- [Problem to solve]:
Nothing outside the range below should be printed. Output exactly the lines from the line with "H3. destruct (decide (i = id)) as [->|Hne]." to the line with "rewrite H1, bool_decide_eq_false_2, HR", both included.

- [Input for this task]:
(** After the calls [C], with the first results [R] so far and [F] in the whole conversation. *)
Record Inv F C R st := {
  inv_pending : ∀ id, is_pending st !! id = if bool_decide (id ∈ C) then None else R !! id;
  inv_open : ∀ id, id ∈ is_open st ↔ id ∈ C ∧ R !! id = None ∧ is_Some (F !! id);
  inv_used : ∀ id, id ∈ is_used st ↔ id ∈ C ∧ (is_Some (R !! id) ∨ F !! id = None);
  inv_items : ItemsInv F C (is_used st) (is_items st);
}.

Lemma claimed_plain used items : (∀ x, x ∈ items → is_output x = false) → claimed used items.
Proof.
  revert used. induction items as [|x items IH]; intros used H; cbn [claimed]; [done|].
  split; [rewrite (H x) by (by left); done|]. apply IH. intros y Hy. apply H. by right.
Qed.

(** Items that are no outputs are added. *)
Lemma items_plain F C used items more :
  (∀ x, x ∈ more → is_output x = false) → ItemsInv F C used items → ItemsInv F C used (items ++ more).
Proof.
  intros Hp [H4 H5 H6 H7]. split.
  - intros o [Ho|Ho]%elem_of_app Hout; [by apply H4|]. apply Hp in Ho. congruence.
  - intros id Hid. apply elem_of_app. left. by apply H5.
  - apply claimed_app. split; [done|by apply claimed_plain].
  - intros id Hid. rewrite call_set_app. apply elem_of_union. left. by apply H7.
Qed.

(** A call is added. *)
Lemma items_call F C used items name args id :
  ItemsInv F C used items →
  ItemsInv F ({[id]} ∪ C) used (items ++ [function_call name args (sanitize_tool_id id)]).
Proof.
  intros H. apply (items_plain _ _ _ _ [function_call name args (sanitize_tool_id id)]) in H;
    [|by intros x ->%list_elem_of_singleton]. destruct H as [H4 H5 H6 H7]. split; [done..|].
  intros i [->%elem_of_singleton|Hi]%elem_of_union; [|by apply H7].
  rewrite call_set_app. apply elem_of_union. right. by apply elem_of_list_to_set, list_elem_of_singleton.
Qed.

(** An output is given to a call made before. *)
Lemma items_answer F C used items id :
  id ∈ C → ItemsInv F C used items → ItemsInv F C ({[id]} ∪ used) (items ++ [answer_with F id]).
Proof.
  intros Hid [H4 H5 H6 H7]. split.
  - intros o [Ho|Ho%list_elem_of_singleton]%elem_of_app Hout.
    + destruct (H4 o Ho Hout) as (i & ? & ->). exists i. set_solver.
    + exists id. split; [set_solver|done].
  - intros i [->%elem_of_singleton|Hi']%elem_of_union; apply elem_of_app; [right; by left|left; by apply H5].
  - apply claimed_app. split; [done|]. split; [|done]. intros _. exists (sanitize_tool_id id). split; [done|].
    apply elem_of_union. left. by apply H7.
  - intros i Hi'. rewrite call_set_app. apply elem_of_union. left. by apply H7.
Qed.

Lemma inv_push F C R st items :
  (∀ x, x ∈ items → is_output x = false) → Inv F C R st → Inv F C R (push items st).
Proof. intros Hp [H1 H2 H3 H4]. split; [done..|]. by apply items_plain. Qed.

Lemma inv_flush F C R st parts : Inv F C R st → Inv F C R (flush parts st).
Proof.
  intros H. unfold flush. destruct (is_nil parts); [done|]. apply inv_push; [|done]. by intros x ->%list_elem_of_singleton.
Qed.

Lemma note_result_sub F R b : note_result R b ⊆ F → R ⊆ F.
Proof.
  destruct b; try done. cbn. destruct (R !! tool_use_id) eqn:E; [done|]. intros H. etransitivity; [|exact H]. by apply insert_subseteq.
Qed.

(** A result. *)
Lemma inv_result F C R st id content is_error :
  let b := ToolResult id content is_error in
  note_result R b ⊆ F → Inv F C R st →
  Inv F C (note_result R b) (tool_result id (result_output content is_error) st).
Proof.
  cbv zeta. cbn [note_result]. intros Hsub Hinv. pose proof Hinv as [H1 H2 H3 H4]. unfold tool_result.
  destruct (R !! id) as [v|] eqn:HR.
  - assert (F !! id = Some v) as HF by (by eapply lookup_weaken).
    destruct (bool_decide (id ∈ is_used st)) eqn:Hu; [done|]. apply bool_decide_eq_false in Hu.
    destruct (bool_decide (id ∈ is_open st)) eqn:Ho.
    { apply bool_decide_eq_true, H2 in Ho as (_ & ? & _). congruence. }
    rewrite H1. destruct (bool_decide (id ∈ C)) eqn:HC; [|by rewrite HR]. apply bool_decide_eq_true in HC.
    destruct Hu. apply H3. split; [done|left; by eexists].
  - set (v := result_output content is_error) in *.
    assert (F !! id = Some v) as HF by (eapply lookup_weaken; [|exact Hsub]; by rewrite lookup_insert_eq).
    destruct (bool_decide (id ∈ is_used st)) eqn:Hu.
    { apply bool_decide_eq_true, H3 in Hu as (_ & [[? ?]|?]); congruence. }
    destruct (bool_decide (id ∈ is_open st)) eqn:Ho.
    + apply bool_decide_eq_true, H2 in Ho as (HC & _ & _).
      assert (function_call_output (sanitize_tool_id id) v = answer_with F id) as Hv by (unfold answer_with; by rewrite HF).
      rewrite Hv. split; cbn [is_pending is_open is_used is_items]; [..|by apply items_answer].
      * intros i. rewrite H1. destruct (bool_decide (i ∈ C)) eqn:Hi; [done|].
        rewrite lookup_insert_ne; [done|]. intros <-. by apply bool_decide_eq_false in Hi.
      * intros i. rewrite elem_of_difference, H2, not_elem_of_singleton. destruct (decide (i = id)) as [->|Hne].
        -- rewrite lookup_insert_eq. split; [by intros [_ ?]|by intros (_ & ? & _)].
        -- rewrite lookup_insert_ne by done. tauto.
      * intros i. rewrite elem_of_union, elem_of_singleton, H3. destruct (decide (i = id)) as [->|Hne].
        -- rewrite lookup_insert_eq. split; [|by left]. intros _. split; [done|left; by eexists].
        -- rewrite lookup_insert_ne by done. tauto.
    + apply bool_decide_eq_false in Hu, Ho.
      assert (id ∉ C) as HC.
      { intros HC. apply Ho, H2. split_and!; [done|done|by eexists]. }
      rewrite H1, bool_decide_eq_false_2, HR by done. split; cbn [is_pending is_open is_used is_items]; [..|done].
      * intros i. destruct (decide (i = id)) as [->|Hne].
        -- by rewrite !lookup_insert_eq, bool_decide_eq_false_2.
        -- rewrite !lookup_insert_ne by done. apply H1.
      * intros i. rewrite H2. destruct (decide (i = id)) as [->|Hne]; [tauto|]. by rewrite lookup_insert_ne.
      * intros i. rewrite H3. destruct (decide (i = id)) as [->|Hne]; [tauto|]. by rewrite lookup_insert_ne.
Qed.

(** A call; [later] says whether the table of last results promises a later one. *)
Lemma inv_tool_use F C R st last_pos idx id name input :
  id ∉ C → R ⊆ F →
  (R !! id = None → match last_pos !! id with Some pos => idx <? pos | None => false end = bool_decide (is_Some (F !! id))) →
  Inv F C R st → Inv F ({[id]} ∪ C) R (tool_use json_to_string last_pos idx id name input st).
Proof.
  intros HC Hsub Hlater [H1 H2 H3 H4]. unfold tool_use. rewrite H1, bool_decide_eq_false_2 by done.
  assert (id ∉ is_open st ∧ id ∉ is_used st) as [Ho Hu] by (split; [intros []%H2; done|intros []%H3; done]).
  set (call := function_call name (arguments json_to_string input) (sanitize_tool_id id)).
  assert (∀ i, i ≠ id → bool_decide (i ∈ ({[id]} ∪ C : gset string)) = bool_decide (i ∈ C)) as Hdec.
  { intros i Hi. apply bool_decide_ext. set_solver. }
  assert (bool_decide (id ∈ ({[id]} ∪ C : gset string)) = true) as Hself by (apply bool_decide_eq_true_2; set_solver).
  destruct (R !! id) as [v|] eqn:HR.
  - assert (function_call_output (sanitize_tool_id id) v = answer_with F id) as ->
      by (unfold answer_with; by rewrite (lookup_weaken _ _ _ _ HR Hsub)).
    split; cbn [is_pending is_open is_used is_items].
    + intros i. destruct (decide (i = id)) as [->|Hi]; [by rewrite Hself, lookup_delete_eq|].
      by rewrite Hdec, lookup_delete_ne, H1 by done.
    + intros i. rewrite H2. destruct (decide (i = id)) as [->|Hi]; [|set_solver]. rewrite HR. split; by intros (?&?&?).
    + intros i. rewrite elem_of_union, elem_of_singleton, H3. destruct (decide (i = id)) as [->|Hi]; [|set_solver].
      split; [|by left]. intros _. rewrite HR. split; [set_solver|left; by eexists].
    + change [call; answer_with F id] with ([call] ++ [answer_with F id]). rewrite app_assoc.
      apply items_answer; [set_solver|]. by apply items_call.
  - rewrite Hlater by done. destruct (bool_decide (is_Some (F !! id))) eqn:HF.
    + apply bool_decide_eq_true in HF. split; cbn [is_pending is_open is_used is_items].
      * intros i. rewrite H1. destruct (decide (i = id)) as [->|Hi]; [|by rewrite Hdec]. by rewrite Hself, bool_decide_eq_false_2.
      * intros i. rewrite elem_of_union, elem_of_singleton, H2. destruct (decide (i = id)) as [->|Hi]; [|set_solver].
        split; [|by left]. intros _. split_and!; [set_solver|done|done].
      * intros i. rewrite H3. destruct (decide (i = id)) as [->|Hi]; [|set_solver]. rewrite HR.
        split; [by intros [? _]|]. intros [_ [[??]|HN]]; [done|]. rewrite HN in HF. by destruct HF.
      * by apply items_call.
    + apply bool_decide_eq_false in HF. assert (F !! id = None) as HN by (by apply eq_None_not_Some).
      assert (function_call_output (sanitize_tool_id id) missing_output = answer_with F id) as -> by (unfold answer_with; by rewrite HN).
      split; cbn [is_pending is_open is_used is_items].
      * intros i. rewrite H1. destruct (decide (i = id)) as [->|Hi]; [|by rewrite Hdec]. by rewrite Hself, bool_decide_eq_false_2.
      * intros i. rewrite H2. destruct (decide (i = id)) as [->|Hi]; [|set_solver].
        split; [by intros []|]. intros (_&_&?). by rewrite HN in *.
      * intros i. rewrite elem_of_union, elem_of_singleton, H3. destruct (decide (i = id)) as [->|Hi]; [|set_solver].
        split; [|by left]. intros _. split; [set_solver|by right].
      * change [call; answer_with F id] with ([call] ++ [answer_with F id]). rewrite app_assoc.
        apply items_answer; [set_solver|]. by apply items_call.
Qed.

(** ** The messages *)

Lemma note_result_le R b : R ⊆ note_result R b.
Proof. destruct b; try done. cbn. destruct (R !! tool_use_id) eqn:E; [done|]. by apply insert_subseteq. Qed.

Lemma note_results_le R content : R ⊆ foldl note_result R content.
Proof.
  revert R. induction content as [|b content IH]; intros R; cbn; [done|]. etransitivity; [apply note_result_le|apply IH].
Qed.

Lemma note_message_le R msg : R ⊆ note_message R msg.
Proof. unfold note_message. destruct (m_role msg); [apply note_results_le|done]. Qed.

Lemma note_messages_le R ms : R ⊆ foldl note_message R ms.
Proof.
  revert R. induction ms as [|msg ms IH]; intros R; cbn; [done|]. etransitivity; [apply note_message_le|apply IH].
Qed.

Lemma nonout_app l1 l2 : nonout (l1 ++ l2) = nonout l1 ++ nonout l2.
Proof. apply filter_app. Qed.

Lemma nonout_all items : (∀ x, x ∈ items → is_output x = false) → nonout items = items.
Proof.
  unfold nonout. induction items as [|x items IH]; intros H; [done|]. rewrite filter_cons_True by (apply H; by left).
  f_equal. apply IH. intros y Hy. apply H. by right.
Qed.

Lemma nonout_flush parts st : nonout (is_items (flush parts st)) = nonout (is_items st) ++ flushed parts.
Proof.
  unfold flush, flushed. destruct (is_nil parts); [by rewrite app_nil_r|]. cbn [push is_items].
  by rewrite nonout_app, (nonout_all [_]) by by intros x ->%list_elem_of_singleton.
Qed.

Lemma nonout_result id output st : nonout (is_items (tool_result id output st)) = nonout (is_items st).
Proof.
  unfold tool_result. repeat case_match; cbn [is_items]; rewrite ?nonout_app; try done. by rewrite (app_nil_r (nonout _)).
Qed.

Lemma user_blocks F C R content st parts base items :
  Inv F C R st → foldl note_result R content ⊆ F → nonout (is_items st) = base ++ items →
  let r := foldl user_block (st, parts) content in
  let s := foldl said_block (items, parts) content in
  Inv F C (foldl note_result R content) r.1 ∧ r.2 = s.2 ∧ nonout (is_items r.1) = base ++ s.1.
Proof.
  revert R st parts items. induction content as [|b content IH]; intros R st parts items Hinv Hsub Hn; [done|].
  cbn [foldl] in *. assert (note_result R b ⊆ F) as Hb by (etransitivity; [apply note_results_le|done]).
  destruct b; cbn [user_block said_block note_result] in *; try (apply IH; done).
  - apply IH; [by apply inv_result, inv_flush|done|]. by rewrite nonout_result, nonout_flush, Hn, app_assoc.
  - apply IH; [|done|].
    + apply inv_push; [|by apply inv_flush]. intros x ->%list_elem_of_singleton. unfold compaction_item. by case_match.
    + cbn [push is_items]. rewrite nonout_app, nonout_flush, Hn, (nonout_all [_]), !app_assoc; [done|].
      intros x ->%list_elem_of_singleton. unfold compaction_item. by case_match.
Qed.

Lemma user_step F C R content st :
  Inv F C R st → foldl note_result R content ⊆ F →
  Inv F C (foldl note_result R content) (user_message content st)
  ∧ nonout (is_items (user_message content st)) = nonout (is_items st) ++ user_said content.
Proof.
  intros Hinv Hsub. unfold user_message, user_said.
  destruct (user_blocks F C R content st [] (nonout (is_items st)) [] Hinv Hsub) as (H1 & H2 & H3); [by rewrite app_nil_r|].
  destruct (foldl user_block (st, []) content) as [st' parts], (foldl said_block ([], []) content) as [items parts'].
  cbn [fst snd] in *. subst. split; [by apply inv_flush|]. by rewrite nonout_flush, H3, app_assoc.
Qed.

- [Exercise response]:
      * intros i. rewrite elem_of_union, elem_of_singleton, H3. destruct (decide (i = id)) as [->|Hne].
        -- rewrite lookup_insert_eq. split; [|by left]. intros _. split; [done|left; by eexists].
        -- rewrite lookup_insert_ne by done. tauto.
    + apply bool_decide_eq_false in Hu, Ho.
      assert (id ∉ C) as HC.
      { intros HC. apply Ho, H2. split_and!; [done|done|by eexists]. }
      rewrite H1, bool_decide_eq_false_2, HR by done. split; cbn [is_pending is_open is_used is_items]; [..|done].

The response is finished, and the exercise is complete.